To exist in the state of knowing someone's name, their true identity, in WoW creates a dynamic that doesn't exist in many other social media formats. (The levels of knowledge of my Facebook friends and family varies by the thinnest of social threads, to the deepest cords of blood and friendship. I have Facebook friends I have known since I was four years old, and some I wouldn't know if they slapped me on the street.) In WoW, we are taking on the identity of a character at its outset; in every other media we are who we say we are.

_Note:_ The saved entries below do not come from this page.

Definition step (i : instr) (s : state) : state :=
  match i with
  | PushR r => push (s.(regs) r) s
  | PushS r => push (s.(sregs) r) s
  | PushI v => push v s
  | PushM r ofs => push (s.(memory) (u32 (s.(regs) r + ofs))) s
  | PopR r => pop_into r s
  | PopS r => pop_seg r s
  | Pushal =>
      let g := s.(regs) in
      push (g edi) (push (g esi) (push (g ebp) (push (g esp) (push (g ebx) (push (g edx) (push (g ecx) (push (g eax) s)))))))
  | Popal => pop_into eax (pop_into ecx (pop_into edx (pop_into ebx (snd (pop (pop_into ebp (pop_into esi (pop_into edi s))))))))
  | MovI v r => set_reg r v s
  | MovRS r d => set_sreg d (u16 (s.(regs) r)) s
  | Load ofs b d => set_reg d (s.(memory) (u32 (s.(regs) b + ofs))) s
  | LoadX b i d => set_reg d (s.(memory) (u32 (s.(regs) b + s.(regs) i))) s
  | Store r ofs b => set_word (u32 (s.(regs) b + ofs)) (s.(regs) r) s
  | StoreX r b i => set_word (u32 (s.(regs) b + s.(regs) i)) (s.(regs) r) s
  | LoadA a d => set_reg d (s.(memory) a) s
  | Lea ofs b d => set_reg d (u32 (s.(regs) b + ofs)) s
  | AddI v r => set_reg r (u32 (s.(regs) r + v)) s
  | Cld => set_eflags (Z.ldiff s.(eflags) FLAG_DF) s
  | Call f => f s
  | Int f => f s
  | Jmp a => set_eip a s
  | Ret => pop_eip s
  | Iret => iret s
  end.

Fixpoint run (code : list instr) (s : state) : state :=
  match code with
  | [] => s
  | i :: code => run code (step i s)
  end.

(** ** threads/switch.S *)

Definition SWITCH_CUR : Z := 20.
Definition SWITCH_NEXT : Z := 24.

(** [ofs_addr] is the address of the variable thread_stack_ofs. *)
Definition switch_threads (ofs_addr : Z) : list instr :=
  [PushR ebx; PushR ebp; PushR esi; PushR edi;
   LoadA ofs_addr edx;
   Load SWITCH_CUR esp eax; StoreX esp eax edx;
   Load SWITCH_NEXT esp ecx; LoadX ecx edx esp;
   PopR edi; PopR esi; PopR ebp; PopR ebx; Ret].

Definition switch_entry (schedule_tail : state → state) : list instr :=
  [AddI 8 esp; PushR eax; Call schedule_tail; AddI 4 esp; Ret].

(** ** The first stack of a thread (thread_create) *)

(** The field [stack] of the thread [t] is at [ofs]. *)
Definition alloc_frame (t ofs size : Z) (m : words) : Z * words :=
  let a := u32 (m (u32 (t + ofs)) - size) in (a, upd m (u32 (t + ofs)) a).

(** The frames of kernel_thread, switch_entry and switch_threads.  init_thread has put
    the end of the page into the field [stack]. *)
Definition first_stack (t ofs function aux switch_entry kernel_thread : Z) (m : words) : words :=
  let m := upd m (u32 (t + ofs)) (u32 (t + PGSIZE)) in
  let (kf, m) := alloc_frame t ofs 12 m in
  let m := upd (upd (upd m kf NULL) (u32 (kf + 4)) function) (u32 (kf + 8)) aux in
  let (ef, m) := alloc_frame t ofs 4 m in
  let m := upd m ef kernel_thread in
  let (sf, m) := alloc_frame t ofs 28 m in
  upd m (u32 (sf + 16)) switch_entry.

(** ** threads/intr-stubs.S *)

(** [zero] pushes an error code of 0; [REAL] copies the one of the processor. *)
Definition stub_zero : list instr := [PushR ebp; PushI 0].
Definition stub_REAL : list instr := [PushM esp 0; Store ebp 4 esp].

(** The vectors with a [REAL] stub. *)
Definition REAL_stubs : list Z := [8; 10; 11; 13; 14; 17; 24; 26; 27; 29; 30].

Definition STUB (number intr_entry : Z) : list instr :=
  (if decide (number ∈ REAL_stubs) then stub_REAL else stub_zero) ++ [PushI number; Jmp intr_entry].

Definition intr_entry (intr_handler : state → state) : list instr :=
  [PushS ds; PushS es; PushS fs; PushS gs; Pushal;
   Cld; MovI SEL_KDSEG eax; MovRS eax ds; MovRS eax es; Lea 56 esp ebp;
   PushR esp; Call intr_handler; AddI 4 esp].

Definition intr_exit : list instr :=
  [Popal; PopS gs; PopS fs; PopS es; PopS ds; AddI 12 esp; Iret].

(** ** lib/user/syscall.c *)

(** The operands of the arguments are registers other than esp or constants. *)
Inductive arg := ArgI (v : Z) | ArgR (r : reg).

Definition push_arg (a : arg) : instr := match a with ArgI v => PushI v | ArgR r => PushR r end.

Definition syscall0 (kernel : state → state) (number : Z) : list instr :=
  [PushI number; Int kernel; AddI 4 esp].
Definition syscall1 (kernel : state → state) (number : Z) (arg0 : arg) : list instr :=
  [push_arg arg0; PushI number; Int kernel; AddI 8 esp].
Definition syscall2 (kernel : state → state) (number : Z) (arg0 arg1 : arg) : list instr :=
  [push_arg arg1; push_arg arg0; PushI number; Int kernel; AddI 12 esp].
Definition syscall3 (kernel : state → state) (number : Z) (arg0 arg1 arg2 : arg) : list instr :=
  [push_arg arg2; push_arg arg1; push_arg arg0; PushI number; Int kernel; AddI 16 esp].

(** ** Interrupts of the processor *)

(** The vectors at which a 32-bit processor pushes an error code. *)
Definition error_code_vectors : list Z := [8; 10; 11; 12; 13; 14; 17].

Definition push_error (err : option Z) (s : state) : state := match err with Some e => push e s | None => s end.

(** The interrupt goes through the gate [g].  From user mode the processor takes the
    stack of the task state, [ss0] and [esp0], and saves the one it leaves. *)
Definition deliver (g : gate) (ss0 esp0 : Z) (err : option Z) (s : state) : state :=
  let outer := g.(g_selector) `mod` 4 <? cpl s in
  let s1 := if outer then push (s.(regs) esp) (push (s.(sregs) ss) (set_sreg ss ss0 (set_reg esp esp0 s))) else s in
  let s2 := push_error err (push s.(eip) (push (s.(sregs) cs) (push s.(eflags) s1))) in
  let s3 := set_eip g.(g_offset) (set_sreg cs g.(g_selector) s2) in
  if g.(g_type) =? 14 then set_eflags (Z.ldiff s3.(eflags) FLAG_IF) s3 else s3.

(** ** Stacks *)

(** The words [ws] from the address [a] on. *)
Definition stack_at (m : words) (a : Z) (ws : list Z) : Prop := ∀ k w, ws !! k = Some w → m (a + 4 * Z.of_nat k) = w.

Lemma upd_eq m a v : upd m a v a = v.
Proof. unfold upd. by rewrite Z.eqb_refl. Qed.

Lemma upd_ne m a v b : b ≠ a → upd m a v b = m b.
Proof. intros H. unfold upd. by rewrite (proj2 (Z.eqb_neq _ _) H). Qed.

Lemma stack_nil m a : stack_at m a [].
Proof. intros k w. by rewrite lookup_nil. Qed.

Lemma stack_push m a v ws : stack_at m a ws → stack_at (upd m (a - 4) v) (a - 4) (v :: ws).
Proof.
  intros H [|k] w; cbn [lookup list_lookup].
  - intros [= <-]. replace (a - 4 + 4 * Z.of_nat 0) with (a - 4) by lia. apply upd_eq.
  - intros Hk. rewrite upd_ne by lia. rewrite <- (H k w Hk). f_equal. lia.
Qed.

Lemma stack_pop m a w ws : stack_at m a (w :: ws) → m a = w ∧ stack_at m (a + 4) ws.
Proof.
  intros H. split; [replace a with (a + 4 * Z.of_nat 0) by lia; by apply H|].
  intros k v Hk. replace (a + 4 + 4 * Z.of_nat k) with (a + 4 * Z.of_nat (S k)) by lia. by apply H.
Qed.

Lemma stack_upd m a b v ws : b < a ∨ a + 4 * zlen ws ≤ b → stack_at m a ws → stack_at (upd m b v) a ws.
Proof. intros Hb H k w Hk. pose proof (lookup_lt_Some _ _ _ Hk). rewrite upd_ne by lia. by apply H. Qed.

(** The stack pointer of [s] is [a] and the stack holds [ws] from there. *)
Definition at_top (s : state) (a : Z) (ws : list Z) : Prop := s.(regs) esp = a ∧ stack_at s.(memory) a ws.

Lemma push_top s a ws v : at_top s a ws → 4 ≤ a < W32 → at_top (push v s) (a - 4) (v :: ws).
Proof.
  intros [He Hs] Ha. unfold push. rewrite He, u32_small by mlia. split; [done|]. by apply stack_push.
Qed.

(** A push changes the stack only. *)
Definition same_regs (s s' : state) : Prop :=
  (∀ r, r ≠ esp → s'.(regs) r = s.(regs) r) ∧ s'.(sregs) = s.(sregs) ∧ s'.(eip) = s.(eip) ∧ s'.(eflags) = s.(eflags).

Lemma push_same v s : same_regs s (push v s).
Proof. split_and!; [|done..]. intros r Hr. cbn. by case_decide. Qed.

Lemma prog_run_app c d s : run (c ++ d) s = run d (run c s).
Proof. revert s. induction c as [|i c IH]; intros s; [done|]. apply IH. Qed.

(** Pushing registers. *)
Lemma pushes_run rs : ∀ s e ws, esp ∉ rs → at_top s e ws → 4 * zlen rs ≤ e < W32 →
  let s' := run (PushR <$> rs) s in
  at_top s' (e - 4 * zlen rs) (rev (s.(regs) <$> rs) ++ ws) ∧ same_regs s s' ∧
  ∀ b, ¬ (e - 4 * zlen rs ≤ b < e) → s'.(memory) b = s.(memory) b.
Proof.
  induction rs as [|r rs IH]; intros s e ws Hn Ht Hr.
  { cbn zeta. replace (e - 4 * zlen ([] : list reg)) with e by (cbn; lia). by split_and!. }
  rewrite elem_of_cons in Hn. apply Decidable.not_or in Hn as [Hr0 Hrs]. cbn [length] in Hr.
  change (run (PushR <$> r :: rs) s) with (run (PushR <$> rs) (push (s.(regs) r) s)).
  destruct (IH (push (s.(regs) r) s) (e - 4) (s.(regs) r :: ws) Hrs) as (I1 & (I2 & I3 & I4 & I5) & I6); [by apply push_top; [|lia]|lia|].
  assert ((regs (push (s.(regs) r) s) <$> rs) = (s.(regs) <$> rs)) as E.
  { apply list_fmap_ext. intros i x Hx. apply push_same. intros ->. apply Hrs. by eapply list_elem_of_lookup_2. }
  cbn zeta. split; [|split; [split; [|by rewrite I3, I4, I5]|]].
  - rewrite E in I1. cbn [fmap list_fmap rev length]. rewrite <- app_assoc. by replace (e - 4 * Z.of_nat (S (length rs))) with (e - 4 - 4 * zlen rs) by lia.
  - intros x Hx. rewrite I2 by done. by apply push_same.
  - intros b Hb. cbn [length] in Hb. rewrite I6 by lia. destruct Ht as [Ht _]. unfold push. cbn [set_reg set_word memory]. rewrite Ht, u32_small by mlia. by apply upd_ne; lia.
Qed.

(** Popping registers. *)
Lemma pops_run rs : ∀ s e vs ws, NoDup rs → esp ∉ rs → length vs = length rs → at_top s e (vs ++ ws) → 0 ≤ e → e + 4 * zlen rs < W32 →
  let s' := run (PopR <$> rs) s in
  at_top s' (e + 4 * zlen rs) ws ∧ s'.(memory) = s.(memory) ∧ s'.(sregs) = s.(sregs) ∧ s'.(eip) = s.(eip) ∧ s'.(eflags) = s.(eflags) ∧
  (s'.(regs) <$> rs) = vs ∧ ∀ r, r ≠ esp → r ∉ rs → s'.(regs) r = s.(regs) r.
Proof.
  induction rs as [|r rs IH]; intros s e vs ws Hnd Hn Hl Ht He0 He.
  { destruct vs; [|done]. cbn zeta. replace (e + 4 * zlen ([] : list reg)) with e by (cbn; lia). by split_and!. }
  destruct vs as [|v vs]; [done|]. apply NoDup_cons in Hnd as [Hr Hnd]. rewrite elem_of_cons in Hn. apply Decidable.not_or in Hn as [Hr0 Hrs].
  cbn [length] in He. destruct Ht as [Ht Hs]. destruct (stack_pop _ _ _ _ Hs) as [Ev Hs'].
  set (s1 := set_reg r v (set_reg esp (e + 4) s)).
  assert (step (PopR r) s = s1) as E1. { cbn [step]. unfold pop_into, pop. rewrite Ht, Ev, u32_small by mlia. done. }
  change (run (PopR <$> r :: rs) s) with (run (PopR <$> rs) (step (PopR r) s)). rewrite E1.
  destruct (IH s1 (e + 4) vs ws Hnd Hrs) as (I1 & I2 & I3 & I4 & I5 & I6 & I7); [by injection Hl| |lia|lia|].
  { split; [|exact Hs']. cbn. rewrite decide_False by done. by rewrite decide_True. }
  cbn zeta. rewrite I2, I3, I4, I5. split; [|split_and!; [done..| |]].
  - cbn [length]. by replace (e + 4 * Z.of_nat (S (length rs))) with (e + 4 + 4 * zlen rs) by lia.
  - cbn [fmap list_fmap]. rewrite I6. f_equal. rewrite I7 by (done || congruence). cbn. by rewrite decide_True.
  - intros x Hx Hin. rewrite elem_of_cons in Hin. apply Decidable.not_or in Hin as [Hx1 Hx2]. rewrite I7 by done. cbn. by rewrite !decide_False by done.
Qed.

(** ** Switching threads *)

Section Switch.
(** thread_stack_ofs and its address, outside the pages of the threads. *)
Context (ofs ofs_addr : Z) (Hofs : 0 ≤ ofs).

(** The thread [t] has its stack in its page, the word at [e] is its top. *)
Definition on_page (t e : Z) : Prop :=
  0 < t ∧ t + 4096 < W32 ∧ t `mod` 4096 = 0 ∧ t + ofs + 4 ≤ e - 16 ∧ e + 12 ≤ t + 4096 ∧ ¬ (t ≤ ofs_addr < t + 4096).

(** [t] is in switch_threads: its field [stack] has the address of a frame. *)
Definition switched_out (m : words) (t a : Z) (frame : list Z) : Prop :=
  m (t + ofs) = a ∧ stack_at m a frame.

(** The thread [cur] enters switch_threads (cur, next), called from [ret]. *)
Definition calls_switch (s : state) (e ret cur next : Z) : Prop :=
  at_top s e [ret; cur; next] ∧ s.(memory) ofs_addr = ofs ∧ on_page cur e ∧ cur ≠ next.

(** [next] can be switched to: the frame at [a] gives it its registers. *)
Definition can_run (m : words) (next a di si bp bx ip : Z) : Prop :=
  next `mod` 4096 = 0 ∧ 0 < next ∧ next + ofs + 4 ≤ a ∧ a + 20 ≤ next + 4096 ∧ next + 4096 < W32 ∧
  switched_out m next a [di; si; bp; bx; ip].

The delusion of personal privacy is powerful: I know many young adults who think everything they do on the Internet is private, gone, vanished: quite the contrary. You have left your permanent stamp, and the harm you do or mischief you make can come back and bite you in the wireless fanny.

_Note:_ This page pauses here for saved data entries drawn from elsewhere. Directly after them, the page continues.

(* ===== verification/Intq.v ===== *)
(** * Interrupt queues

    devices/intq.c: a ring of bytes between threads and interrupt handlers.  Threads wait
    in it with interrupts off, so that a thread runs from one point where it can block to
    the next without interruption; the model has one step for each such stretch.  The
    labels of the steps choose which thread runs, which waiter of the lock is woken and
    which interrupts come in between. *)

From S2P Require Import Prelude.
Local Open Scope Z_scope.

(** ** The ring *)

Definition INTQ_BUFSIZE : Z := 64.

Record intq := Intq { not_full : Z; not_empty : Z; buf : list Z; head : Z; tail : Z }.

Definition next (pos : Z) : Z := (pos + 1) `mod` INTQ_BUFSIZE.
Definition intq_empty (q : intq) : bool := q.(head) =? q.(tail).
Definition intq_full (q : intq) : bool := next q.(head) =? q.(tail).
Definition intq_init (buf : list Z) : intq := Intq NULL NULL buf 0 0.

(** The end of intq_getc and intq_putc, without the call of signal. *)
Definition take_byte (q : intq) : res (Z * intq) :=
  match q.(buf) !! Z.to_nat q.(tail) with
  | Some b => Ok (b, Intq q.(not_full) q.(not_empty) q.(buf) q.(head) (next q.(tail)))
  | None => Err Fault
  end.

Definition add_byte (b : Z) (q : intq) : intq :=
  Intq q.(not_full) q.(not_empty) (<[Z.to_nat q.(head) := u8 b]> q.(buf)) (next q.(head)) q.(tail).

(** ** Threads in the queue *)

Inductive op := Get | Put (b : Z).

Inductive pc :=
  | Out (got : option Z)   (* not in the queue; the last byte it got *)
  | Test (o : op)          (* before the test of the loop *)
  | Acquire (o : op)       (* blocked in lock_acquire *)
  | Retry (o : op)         (* woken in lock_acquire: tests the lock again *)
  | Asleep (o : op)        (* blocked in wait *)
  | Awake (o : op).        (* woken in wait: releases the lock *)

(** [history] is the bytes added so far, [taken] the bytes removed. *)
Record st := St { q : intq; lock_free : bool; pcs : gmap Z pc; history : list Z; taken : list Z }.

Definition set_q (f : intq → intq) (σ : st) : st := St (f σ.(q)) σ.(lock_free) σ.(pcs) σ.(history) σ.(taken).
Definition set_pc (t : Z) (p : pc) (σ : st) : st := St σ.(q) σ.(lock_free) (<[t := p]> σ.(pcs)) σ.(history) σ.(taken).
Definition set_lock (b : bool) (σ : st) : st := St σ.(q) b σ.(pcs) σ.(history) σ.(taken).

Definition wakes (p : pc) : pc := match p with Asleep o => Awake o | p => p end.

(** [signal]: wakes the thread that waits for the queue to be no longer empty or full. *)
Definition signal (full : bool) (σ : st) : res st :=
  let w := if full then σ.(q).(not_full) else σ.(q).(not_empty) in
  if (if full then intq_full σ.(q) else intq_empty σ.(q)) then Err AssertFail
  else if w =? NULL then Ok σ
  else
    match σ.(pcs) !! w with
    | Some (Asleep o) =>
        Ok (set_q (λ q, if full then Intq NULL q.(not_empty) q.(buf) q.(head) q.(tail) else Intq q.(not_full) NULL q.(buf) q.(head) q.(tail))
          (set_pc w (Awake o) σ))
    | _ => Err AssertFail
    end.

(** The queue lets the operation through. *)
Definition ready (o : op) (q : intq) : bool := match o with Get => negb (intq_empty q) | Put _ => negb (intq_full q) end.

(** The part of intq_getc and intq_putc behind the loop. *)
Definition finish (o : op) (σ : st) : res (option Z * st) :=
  match o with
  | Get =>
      rbind (take_byte σ.(q)) (λ bq,
      rbind (signal true (St (snd bq) σ.(lock_free) σ.(pcs) σ.(history) (σ.(taken) ++ [fst bq]))) (λ σ,
      Ok (Some (fst bq), σ)))
  | Put b =>
      rbind (signal false (St (add_byte b σ.(q)) σ.(lock_free) σ.(pcs) (σ.(history) ++ [u8 b]) σ.(taken))) (λ σ,
      Ok (None, σ))
  end.

(** [wait] up to thread_block; the thread has the lock. *)
Definition wait (t : Z) (o : op) (σ : st) : res st :=
  if ready o σ.(q) then Err AssertFail
  else
    let set := λ q, match o with Get => Intq q.(not_full) t q.(buf) q.(head) q.(tail) | Put _ => Intq t q.(not_empty) q.(buf) q.(head) q.(tail) end in
    Ok (set_q set (set_pc t (Asleep o) σ)).

(** lock_acquire: the thread goes on to wait if the lock is free, and blocks otherwise. *)
Definition acquire (t : Z) (o : op) (σ : st) : res st :=
  if σ.(lock_free) then wait t o (set_lock false σ) else Ok (set_pc t (Acquire o) σ).

(** lock_release: [w] is the waiter that sema_up chooses. *)
Definition release (w : Z) (σ : st) : st :=
  let σ := set_lock true σ in
  match σ.(pcs) !! w with
  | Some (Acquire o) => set_pc w (Retry o) σ
  | _ => σ
  end.

Inductive label :=
  | Call (t : Z) (o : op)    (* thread [t] calls intq_getc or intq_putc *)
  | Run (t w : Z)            (* thread [t] runs until it blocks or leaves the loop *)
  | Irq (o : op).            (* an interrupt handler calls intq_getc or intq_putc *)

Definition step (l : label) (σ : st) : res st :=
  match l with
  | Call t o => match σ.(pcs) !! t with Some (Out _) => Ok (set_pc t (Test o) σ) | _ => Ok σ end
  | Run t w =>
      match σ.(pcs) !! t with
      | Some (Test o) =>
          if ready o σ.(q) then rbind (finish o σ) (λ bσ, Ok (set_pc t (Out (fst bσ)) (snd bσ)))
          else acquire t o σ
      | Some (Retry o) => acquire t o σ
      | Some (Awake o) => Ok (set_pc t (Test o) (release w σ))
      | _ => Ok σ
      end
  | Irq o =>
      if ready o σ.(q) then rbind (finish o σ) (λ bσ, Ok (snd bσ))
      else Err AssertFail
  end.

|Poor Yorick, I Real ID knew him well...|
We all know unmasking the hero weakens him. We know their vulnerabilities, Achille's heels, and chinks in the dragonscales. If we find out personal details, it is truly a dual-edge: on the one side, we can help defend and support one another; on the other, we can cut, and deeply. But that is the nature of human relationships.
|Nacho! Summon your eagle powers!|
Whether or not you choose to become Real ID friends, consider those friendships carefully, with a skeptical and cautious eye. And it's not so much because of the wolves in sheeps' clothing, (which are dangerous predators), but the enjoyment of our time in play, too: when we are in Azeroth, we are enveloped in some degree of make-believe, whether we like to admit it or not. Knowing Real IDs can strip away the varnish and glamour somewhat, and once it's scraped away is nearly impossible to repair.
To those of you who are my Real ID friends: I have no regrets. It is wonderful to be able to play cross realm, time zones, and factions. To those of you who are not, you're not simply because I like the friendships we have as they are. You are my masked heroes in Azeroth, and I want you to keep your power.